Una piccola regione di un piccolo paese può bloccare un trattato che interessa cinquecentosette milioni di persone. Succede anche questo in una Europa dove la capacità di parlare a una sola voce appare sempre più lontana e irraggiungibile. Il trattato di libero scambio tra l’Unione europea e il Canada dovrebbe essere sottoscritto tra pochi giorni, esattamente giovedì prossimo 27 ottobre, ma è necessaria la ratifica dei singoli governi e del parlamento europeo. L’intesa è stata raggiunta: manca solo quella del Belgio; che però deve acquisire il consenso delle amministrazioni federali presenti nel regno. Sono tutte d’accordo, meno una: la Vallonia. E qui è l’intoppo, in quanto vi è la opposizione manifestata ieri dal premier di questa comunità Paul Magnette in un intervento parlamentare. Se questa presa di posizione fosse confermata, risulterebbe vanificato il summit tra la Ue e il paese nordamericano.
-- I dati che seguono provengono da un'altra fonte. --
Lemma cell_set_cell_other (r : Row) (k k' : string) (v : value) :
  k' <> k -> cell (set_cell r k v) k' = cell r k'.
Proof. intro N. unfold cell. now rewrite row_get_set_cell_other. Qed.

Lemma assign_cells_length (rs : list Row) (k : string) (vs : list value) :
  List.length (assign_cells rs k vs) = List.length rs.
Proof.
  revert vs. induction rs as [|r rs IH]; intro vs; [reflexivity|].
  destruct vs; simpl; now rewrite IH.
Qed.

Lemma assign_cells_same (rs : list Row) (k : string) (vs : list value) :
  List.length vs = List.length rs ->
  map (fun r => cell r k) (assign_cells rs k vs) = vs.
Proof.
  revert vs. induction rs as [|r rs IH]; intros [|v vs] H; simpl in *;
    try reflexivity; try discriminate.
  rewrite cell_set_cell_same, IH; [reflexivity | lia].
Qed.

Lemma assign_cells_other (rs : list Row) (k k' : string) (vs : list value) :
  k' <> k ->
  map (fun r => cell r k') (assign_cells rs k vs) = map (fun r => cell r k') rs.
Proof.
  intro N. revert vs. induction rs as [|r rs IH]; intro vs; [reflexivity|].
  destruct vs; simpl; rewrite cell_set_cell_other by exact N; now rewrite IH.
Qed.

Lemma series_length (df : DataFrame) (k : string) :
  List.length (series df k) = List.length (rows df).
Proof. unfold series. apply length_map. Qed.

Lemma series_setitem_same (df : DataFrame) (k : string) (vs : list value) :
  List.length vs = List.length (rows df) -> series (setitem df k vs) k = vs.
Proof. intro H. unfold series, setitem. simpl. now apply assign_cells_same. Qed.

Lemma series_setitem_other (df : DataFrame) (k k' : string) (vs : list value) :
  k' <> k -> series (setitem df k vs) k' = series df k'.
Proof. intro N. unfold series, setitem. simpl. now apply assign_cells_other. Qed.

Lemma in_columns_setitem_same (df : DataFrame) (k : string) (vs : list value) :
  in_columns k (setitem df k vs) = true.
Proof.
  unfold setitem. destruct (in_columns k df) eqn:E; unfold in_columns in *; simpl.
  - exact E.
  - rewrite existsb_app. simpl. rewrite String.eqb_refl. apply orb_true_iff. right. reflexivity.
Qed.

Lemma in_columns_setitem_other (df : DataFrame) (k k' : string) (vs : list value) :
  k' <> k -> in_columns k' (setitem df k vs) = in_columns k' df.
Proof.
  intro N. unfold setitem. destruct (in_columns k df); unfold in_columns; simpl;
    [reflexivity|].
  rewrite existsb_app. simpl. apply String.eqb_neq in N. rewrite N.
  now rewrite !orb_false_r.
Qed.

Lemma projected_cell (r : Row) (ks : list string) (k : string) :
  In k ks -> cell (map (fun k' => (k', cell r k')) ks) k = cell r k.
Proof.
  unfold cell at 1. induction ks as [|k0 ks IH]; intro H; [destruct H|].
  simpl. destruct (String.eqb k k0) eqn:E.
  - apply String.eqb_eq in E. now subst.
  - destruct H as [H|H]; [subst; rewrite String.eqb_refl in E; discriminate|].
    now apply IH.
Qed.

Lemma project_present (df : DataFrame) (ks : list string) :
  (forall k, In k ks -> in_columns k df = true) ->
  project df ks =
  Ok (mkFrame ks (map (fun r => map (fun k => (k, cell r k)) ks) (rows df))).
Proof.
  intro H. unfold project.
  assert (Hm : mapM (fun k => if in_columns k df then Ok tt else Raise (KeyError k)) ks
               = Ok (map (fun _ => tt) ks)).
  { induction ks as [|k ks IH]; [reflexivity|].
    simpl. rewrite (H k (or_introl eq_refl)). simpl.
    rewrite IH; [reflexivity|]. intros k' Hk'. apply H. now right. }
  rewrite Hm. reflexivity.
Qed.

Lemma mapM_total {A B : Type} (f : A -> result B) (g : A -> B) (l : list A) :
  (forall x, In x l -> f x = Ok (g x)) -> mapM f l = Ok (map g l).
Proof.
  induction l as [|x l IH]; intro H; [reflexivity|].
  simpl. rewrite (H x (or_introl eq_refl)). simpl.
  rewrite IH; [reflexivity|]. intros y Hy. apply H. now right.
Qed.

Lemma filterM_total {A : Type} (p : A -> result bool) (q : A -> bool) (l : list A) :
  (forall x, In x l -> p x = Ok (q x)) -> filterM p l = Ok (filter q l).
Proof.
  induction l as [|x l IH]; intro H; [reflexivity|].
  simpl. rewrite (H x (or_introl eq_refl)). simpl.
  rewrite IH; [reflexivity|]. intros y Hy. apply H. now right.
Qed.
Il Ceta, così si chiama il trattato, aumenterebbe del 20 per cento il volume degli scambi commerciali tra il nostro continente e il Canada. Tre milioni e mezzo di persone, attraverso i loro rappresentanti, l’uno per cento di tutte le popolazioni interessate, possono bloccarne le legittime attese. Il ministro del commercio canadese Chrystia Freeland non ha potuto che prendere atto della incapacità della Unione europea, ancora sotto choc per la Brexit, di raggiungere l’accordo di libero scambio, che allo stato viene compromesso, anche se in prospettiva potrebbe essere recuperato. Il danno per la economia è evidente, ma non sembra che a Bruxelles emerga una particolare attenzione per gli aspetti istituzionali che andrebbero aggiornati per assicurare il rispetto della volontà maggioritaria. Il dibattito è concentrato sui rapporti contabili interni e i problemi di fondo vengono elusi come sempre.